A data-driven CI overhaul
Betterment’s team initiated a comprehensive, phased strategy to tackle the growing CI instability. They began by measuring their CI performance to understand the depth of the issue. According to Burnette, “We decided to integrate Datadog’s CI Visibility product in order to collect more detailed information about our builds. This let us track how often builds failed and see our overall build success rate.”
Once they established a baseline, they focused on sharing this data organization-wide. “We built a Datadog dashboard. It shows our main CI health statistics including where we’re trending toward our big 95% goal. We checked this dashboard daily,” Burnette says. “Thanks to Datadog these reports were live, so no more scrolling through weekly Slack messages. Teams could see at a glance how yesterday’s commits affected today’s numbers.”
The team then moved into the improvement phase. This included eliminating flaky tests, speeding up pipelines, and rethinking their usage of open source tools like RSpec Retry. “We realized that by having this tool blindly retrying failing tests we were actually digging ourselves an even deeper hole,” Burnette notes. To address this, they forked the tool and added early flake detection, buying time to fix underlying issues.
They also used Datadog’s Test Optimization product. “This allowed us to identify more common patterns for tests that were flaky or slow and address them accordingly,” says Burnette. For each category of flaky test, they dug into the code and implemented fixes.
Ownership was another critical pillar. “We assigned every test or suite of tests to the team that knows that area of the codebase best,” Burnette explains. “Now it’s always clear who will handle a given test failure.”

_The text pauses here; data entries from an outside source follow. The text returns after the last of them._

(** C5.  The likelihood is coerced by safeNum, a missing or non-numeric one
    counting as 0, clamped to [0, 100] (one above 100 counts as 100, one
    below 0 as 0, one in between is kept) and divided by 100, and computeEV
    is the rounded product of the midpoint with that fraction.
    computeEV(100, 100, 150) = computeEV(100, 100, 100) = 100 and
    computeEV(100, 100, -20) = computeEV(100, 100, 0) = 0; a likelihood of
    50 halves the midpoint, and one that is undefined or the string "abc"
    gives 0. *)
Theorem computeEV_likelihood_clamped :
  (forall pPct : value, fraction pPct = Spec.likelihoodFraction pPct)
  /\ (forall min max pPct : value,
         safeNum pPct = None ->
         computeEV min max pPct = computeEV min max (VNum (Fin 0)))
  /\ (forall (min max pPct : value) (x : num),
         safeNum pPct = Some x -> Num.ltb x (Fin 100) = false ->
         computeEV min max pPct = computeEV min max (VNum (Fin 100)))
  /\ (forall (min max pPct : value) (x : num),
         safeNum pPct = Some x -> Num.ltb (Fin 0) x = false ->
         computeEV min max pPct = computeEV min max (VNum (Fin 0)))
  /\ (forall (pPct : value) (x : num),
         safeNum pPct = Some x ->
         Num.ltb (Fin 0) x = true -> Num.ltb x (Fin 100) = true ->
         fraction pPct = div_lit x 100)
  /\ fraction (VNum (Fin 100)) = Fin 1
  /\ fraction (VNum (Fin 0)) = Fin 0
  /\ fraction VNull = Fin 0
  /\ safeNum VUndefined = None
  /\ safeNum (VStr "abc") = None
  /\ computeEV (VNum (Fin 100)) (VNum (Fin 100)) (VNum (Fin 150))
     = computeEV (VNum (Fin 100)) (VNum (Fin 100)) (VNum (Fin 100))
  /\ computeEV (VNum (Fin 100)) (VNum (Fin 100)) (VNum (Fin (-20)))
     = computeEV (VNum (Fin 100)) (VNum (Fin 100)) (VNum (Fin 0))
  /\ computeEV (VNum (Fin 100)) (VNum (Fin 100)) (VNum (Fin 0)) = Fin 0
  /\ (forall min max pPct : value,
         computeEV min max pPct =
         Num.round
           (mul (midpoint
                   (fst (zero_as_missing (safeNum min) (safeNum max)))
                   (snd (zero_as_missing (safeNum min) (safeNum max))))
                (Spec.likelihoodFraction pPct)))
  /\ computeEV (VNum (Fin 100)) (VNum (Fin 100)) (VNum (Fin 150)) = Fin 100
  /\ computeEV (VNum (Fin 100)) (VNum (Fin 100)) (VNum (Fin 100)) = Fin 100
  /\ computeEV (VNum (Fin 100)) (VNum (Fin 100)) (VNum (Fin (-20))) = Fin 0
  /\ computeEV (VNum (Fin 100)) (VNum (Fin 100)) (VNum (Fin 50)) = Fin 50
  /\ computeEV (VNum (Fin 100)) (VNum (Fin 100)) VUndefined = Fin 0
  /\ computeEV (VNum (Fin 100)) (VNum (Fin 100)) (VStr "abc") = Fin 0.
Proof.
  split; [exact fraction_spec|].
  split.
  { intros min max pPct E. now apply computeEV_fraction, fraction_default. }
  split.
  { intros min max pPct x E H.
    now apply computeEV_fraction, fraction_upper with x. }
  split.
  { intros min max pPct x E H.
    now apply computeEV_fraction, fraction_lower with x. }
  split; [exact fraction_inside|].
  do 8 (split; [vm_compute; reflexivity|]).
  split; [|repeat split; vm_compute; reflexivity].
  intros min max pPct. unfold computeEV, product.
  rewrite <- fraction_spec.
  now destruct (zero_as_missing (safeNum min) (safeNum max)).
Qed.

(** a likelihood of 150 counts as 100 *)
Lemma computeEV_likelihood_clamped_witness :
  computeEV (VNum (Fin 7)) (VNum (Fin 9)) (VNum (Fin 150))
  = computeEV (VNum (Fin 7)) (VNum (Fin 9)) (VNum (Fin 100)).
Proof.
  refine (proj1 (proj2 (proj2 computeEV_likelihood_clamped))
            (VNum (Fin 7)) (VNum (Fin 9)) (VNum (Fin 150)) (Fin 150) _ _);
    reflexivity.
Defined.

(** C6.  After the zero-as-missing step the midpoint is (mi + ma) / 2 when
    both are non-null, the one that is non-null when exactly one is, and 0
    when both are null; and computeEV(null, null, p) is 0 for every p, as it
    is when both bounds are undefined. *)
Theorem computeEV_midpoint :
  (forall mi ma : option num, midpoint mi ma = Spec.midpoint mi ma)
  /\ (forall min max pPct : value,
         computeEV min max pPct =
         Num.round
           (mul (Spec.midpoint
                   (fst (zero_as_missing (safeNum min) (safeNum max)))
                   (snd (zero_as_missing (safeNum min) (safeNum max))))
                (fraction pPct)))
  /\ (forall pPct : value, computeEV VNull VNull pPct = Fin 0)
  /\ (forall pPct : value, computeEV VUndefined VUndefined pPct = Fin 0).
Proof.
  split; [exact midpoint_spec|].
  split.
  { intros min max pPct. unfold computeEV, product.
    destruct (zero_as_missing (safeNum min) (safeNum max)) as [mi ma].
    now rewrite midpoint_spec. }
  split; intros pPct; apply computeEV_zero_midpoint; reflexivity.
Qed.

Lemma Qplus_swap (a b : Q) : (a + b)%Q = (b + a)%Q.
Proof.
  unfold Qplus. f_equal; [ring | apply Pos.mul_comm].
Qed.

Lemma add_comm (x y : num) : add x y = add y x.
Proof.
  destruct x as [| s | a], y as [| t | b]; try reflexivity.
  - now destruct s, t.
  - cbn [add]. now rewrite Qplus_swap.
Qed.

Lemma zero_as_missing_swap (mi ma : option num) :
  zero_as_missing ma mi
  = (snd (zero_as_missing mi ma), fst (zero_as_missing mi ma)).
Proof.
  rewrite !zero_as_missing_spec. unfold Spec.zero_as_missing.
  destruct mi as [a|], ma as [b|]; try reflexivity.
  destruct (Num.eqb a (Fin 0)) eqn:Ea, (Num.ltb (Fin 0) b) eqn:Lb,
           (Num.eqb b (Fin 0)) eqn:Eb, (Num.ltb (Fin 0) a) eqn:La;
    cbn [andb fst snd]; try reflexivity.
  all: apply positive_not_zero in Lb; congruence.
Qed.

“This allowed us to identify more common patterns for tests that were flaky or slow and address them accordingly.”
Finally, to enforce accountability and prevent regressions, they used Datadog monitors and automated workflows. “We set up Datadog monitors to help us prevent backsliding in our progress,” says Burnette. “If the success rate dipped or a new flaky test appeared, it triggered a Slack notification. We automated the creation of low severity incidents using Datadog’s workflow automation product.”

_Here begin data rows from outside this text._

Lemma settle_runs (winner : ref) (pw pl : Pixel.t) (h : list Pixel.t)
    (logs : list string) (w : World) (t : tape) :
  has_rows (board w) -> in_bounds pl -> h !! winner = Some pw ->
  Genes.nonneg (Pixel.genes pw) -> Genes.total (Pixel.genes pw) < arrayLimit ->
  safe (fun rwt : ref * World * tape => rwt.1.1 = winner)
       (settle winner pw pl h logs w t)
  /\ ((11 <= length t)%nat ->
      (exists g' t', mutateGenes (Pixel.genes pw) (drop 11 t) = Ret (g', t')) ->
      exists w' t', settle winner pw pl h logs w t = Ret (winner, w', t')).
Proof.
  intros Hrows [_ Hy] Hw Hnn Hsmall. unfold settle.
  destruct (board_set_Ret (board w) (Pixel.x pl) (Pixel.y pl) Null Hrows Hy)
    as (b & -> & Hrows').
  cbn [obind].
  destruct (createOffspring_runs winner (Pixel.set_hp pw (Pixel.maxHp pw))
              (mkWorld b (<[winner := Pixel.set_hp pw (Pixel.maxHp pw)]> h)
                 (map_delete (pixels w) (Pixel.id pl)) (pixelIdCounter w) logs) t)
    as [Hsafe Hret].
  - cbn [heap]. apply list_lookup_insert_eq. eapply lookup_lt_Some; eassumption.
  - exact Hrows'.
  - exact Hnn.
  - exact Hsmall.
  - split.
    + destruct (createOffspring _ _ _) as [[w5 t5]|e]; [reflexivity|exact Hsafe].
    + intros Hlen Hmut. destruct (Hret Hlen Hmut) as (w' & t' & ->).
      cbn [obind]. eauto.
Qed.

(** What a healthy, coded world gives about each of its objects: the
    conditions under which the combat resolver is studied below. *)
Lemma well_formed_object (w : World) (r : ref) (p : Pixel.t) :
  healthy w -> coded w -> heap w !! r = Some p ->
  has_rows (board w) /\ in_bounds p /\ Genes.nonneg (Pixel.genes p)
  /\ Genes.total (Pixel.genes p) < arrayLimit.
Proof.
  intros (_ & Hrows & Hobjs & _) Hcd Hp.
  destruct (Hobjs _ _ Hp) as (Hb & Hg & _).
  split; [exact Hrows|]. split; [exact Hb|]. split; [exact Hg|].
  exact (proj2 (Hcd _ _ Hp)).
Qed.

(** C3, as amended. For two distinct living pixels, the duel stops after
    at most twice the loser's starting hp turns, with the loser at
    [hp <= 0] and the other pixel alive.  On every tape [resolveCombat]
    raises no error and can only return that other pixel as the winner; it
    does return it whenever the tape holds the 11 samples of the shuffle
    and the redraw loop of the offspring's mutation stops on the samples
    that follow.  The two pixels are taken from a state as every healthy,
    coded world is ([well_formed_object]): the board has its rows, both
    stand on it, and their gene counts are non-negative and below [2^32]
    in all. *)
Theorem resolveCombat_terminates (attacker defender : ref) (w : World)
    (pa pd : Pixel.t) :
  attacker <> defender ->
  heap w !! attacker = Some pa -> heap w !! defender = Some pd ->
  0 < Pixel.hp pa -> 0 < Pixel.hp pd ->
  Genes.nonneg (Pixel.genes pa) -> Genes.nonneg (Pixel.genes pd) ->
  Genes.total (Pixel.genes pa) < arrayLimit ->
  Genes.total (Pixel.genes pd) < arrayLimit ->
  has_rows (board w) -> in_bounds pa -> in_bounds pd ->
  exists (h' : list Pixel.t) (strikes : list strike)
         (winner loser : ref) (pw pl pw' pl' : Pixel.t),
    duel attacker defender (heap w) = Ret (h', strikes)
    /\ (winner = attacker /\ loser = defender /\ pw = pa /\ pl = pd
        \/ winner = defender /\ loser = attacker /\ pw = pd /\ pl = pa)
    /\ (1 <= length strikes)%nat
    /\ Z.of_nat (length strikes) <= 2 * Pixel.hp pl
    /\ h' !! winner = Some pw' /\ 0 < Pixel.hp pw'
    /\ h' !! loser = Some pl' /\ Pixel.hp pl' <= 0
    /\ forall t : tape,
         safe (fun rwt : ref * World * tape => rwt.1.1 = winner)
              (resolveCombat attacker defender w t)
         /\ ((11 <= length t)%nat ->
             (exists g' t', mutateGenes (Pixel.genes pw) (drop 11 t)
                            = Ret (g', t')) ->
             exists w' t',
               resolveCombat attacker defender w t = Ret (winner, w', t')).
Proof.
  intros Hne Ha Hd Hpa Hpd Hga Hgd Hsa Hsd Hrows Hba Hbd.
  destruct (duel_plays attacker defender (heap w) pa pd Hne Ha Hd Hpa Hpd)
    as (first & second & pf & ps & hf & hs & n & m & later
        & Hroles & _ & E & Ehf & Ehs & _ & _ & _ & Hlen & Hend).
  assert (Hdmg : 1 <= damageOf pf ps) by (unfold damageOf; lia).
  assert (Hdmg' : 1 <= damageOf ps pf) by (unfold damageOf; lia).
  set (h1 := <[first := Pixel.set_hp pf hf]>
               (<[second := Pixel.set_hp ps hs]> (heap w))) in *.
  assert (Hfs : first <> second)
    by (destruct Hroles as [(-> & -> & _)|(-> & -> & _)]; auto).
  assert (Hf : heap w !! first = Some pf)
    by (destruct Hroles as [(-> & _ & -> & _)|(-> & _ & -> & _)]; assumption).
  assert (Hs : heap w !! second = Some ps)
    by (destruct Hroles as [(_ & -> & _ & ->)|(_ & -> & _ & ->)]; assumption).
  assert (Hf1 : h1 !! first = Some (Pixel.set_hp pf hf)).
  { apply list_lookup_insert_eq. rewrite length_insert.
    eapply lookup_lt_Some; eassumption. }
  assert (Hs1 : h1 !! second = Some (Pixel.set_hp ps hs)).
  { unfold h1. rewrite list_lookup_insert_ne by auto.
    apply list_lookup_insert_eq. eapply lookup_lt_Some; eassumption. }
  assert (Hfacts : in_bounds pf /\ in_bounds ps
                   /\ Genes.nonneg (Pixel.genes pf)
                   /\ Genes.nonneg (Pixel.genes ps)
                   /\ Genes.total (Pixel.genes pf) < arrayLimit
                   /\ Genes.total (Pixel.genes ps) < arrayLimit).
  { destruct Hroles as [(_ & _ & -> & ->)|(_ & _ & -> & ->)]; auto 10. }
  destruct Hfacts as (Hbf & Hbs & Hgf & Hgs & Hsf & Hss).
  assert (Hsettles :
    (0 < hf -> hs <= 0 ->
     forall t, exists logs, resolveCombat attacker defender w t
                            = settle first (Pixel.set_hp pf hf)
                                (Pixel.set_hp ps hs) h1 logs w t)
    /\ (hf <= 0 -> 0 < hs ->
        forall t, exists logs, resolveCombat attacker defender w t
                               = settle second (Pixel.set_hp ps hs)
                                   (Pixel.set_hp pf hf) h1 logs w t)).
  { destruct Hroles as [(-> & -> & -> & ->)|(-> & -> & -> & ->)].
    - split; intros H1 H2 t;
        destruct (resolveCombat_settles attacker defender w t h1 _ _ _
                    Hne E Hf1 Hs1) as [Hwin Hlose].
      + apply Hwin; assumption.
      + apply Hlose; assumption.
    - split; intros H1 H2 t;
        destruct (resolveCombat_settles attacker defender w t h1 _ _ _
                    Hne E Hs1 Hf1) as [Hwin Hlose].
      + apply Hlose; assumption.
      + apply Hwin; assumption. }
  destruct Hsettles as [Hfwins Hswins].
  exists h1, (Strike first second (damageOf pf ps) :: later).
  destruct Hend as [(-> & Hdead & Hbefore & Halive & _)
                   |(-> & Hdead & Hbefore & Halive & _)].
  - exists first, second, pf, ps, (Pixel.set_hp pf hf), (Pixel.set_hp ps hs).
    split; [exact E|]. split; [exact Hroles|].
    split; [simpl; lia|]. split; [simpl length; nia|].
    split; [exact Hf1|]. split; [exact Halive|].
    split; [exact Hs1|]. split; [exact Hdead|].
    intros t. destruct (Hfwins Halive Hdead t) as [logs ->].
    exact (settle_runs first (Pixel.set_hp pf hf) (Pixel.set_hp ps hs) h1 logs
             w t Hrows Hbs Hf1 Hgf Hsf).
  - exists second, first, ps, pf, (Pixel.set_hp ps hs), (Pixel.set_hp pf hf).
    split; [exact E|].
    split; [destruct Hroles as [(-> & -> & -> & ->)|(-> & -> & -> & ->)]; auto 10|].
    split; [simpl; lia|]. split; [simpl length; nia|].
    split; [exact Hs1|]. split; [exact Halive|].
    split; [exact Hf1|]. split; [exact Hdead|].
    intros t. destruct (Hswins Hdead Halive t) as [logs ->].
    exact (settle_runs second (Pixel.set_hp ps hs) (Pixel.set_hp pf hf) h1 logs
             w t Hrows Hbf Hs1 Hgs Hss).
Qed.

Speed, savings, and cultural change
Betterment built a robust system to identify and take action on issues in CI, using Datadog as its foundational tool. Through strategic implementation of Datadog CI Visibility and Test Optimization, Betterment successfully tracked flakiness trends, drove transparency, and reinforced healthy engineering habits. “This constant feedback loop meant that improvements or regressions in test stability were immediately apparent to all,” says Burnette. “The data was impossible to ignore.”
The results of these efforts were dramatic. “We improved our success rate, taking it from below 50% all the way up to 95% as an org-wide average,” says Burnette. “Our main branch builds now consistently pass on the first run at least 95% of the time.”
Build duration also improved significantly. “From almost 40 minutes to under 10 minutes as an org-wide average. That’s a 75% reduction in build times,” says Burnette. Compute usage dropped by more than half. Developers spent less time rerunning jobs and more time building features.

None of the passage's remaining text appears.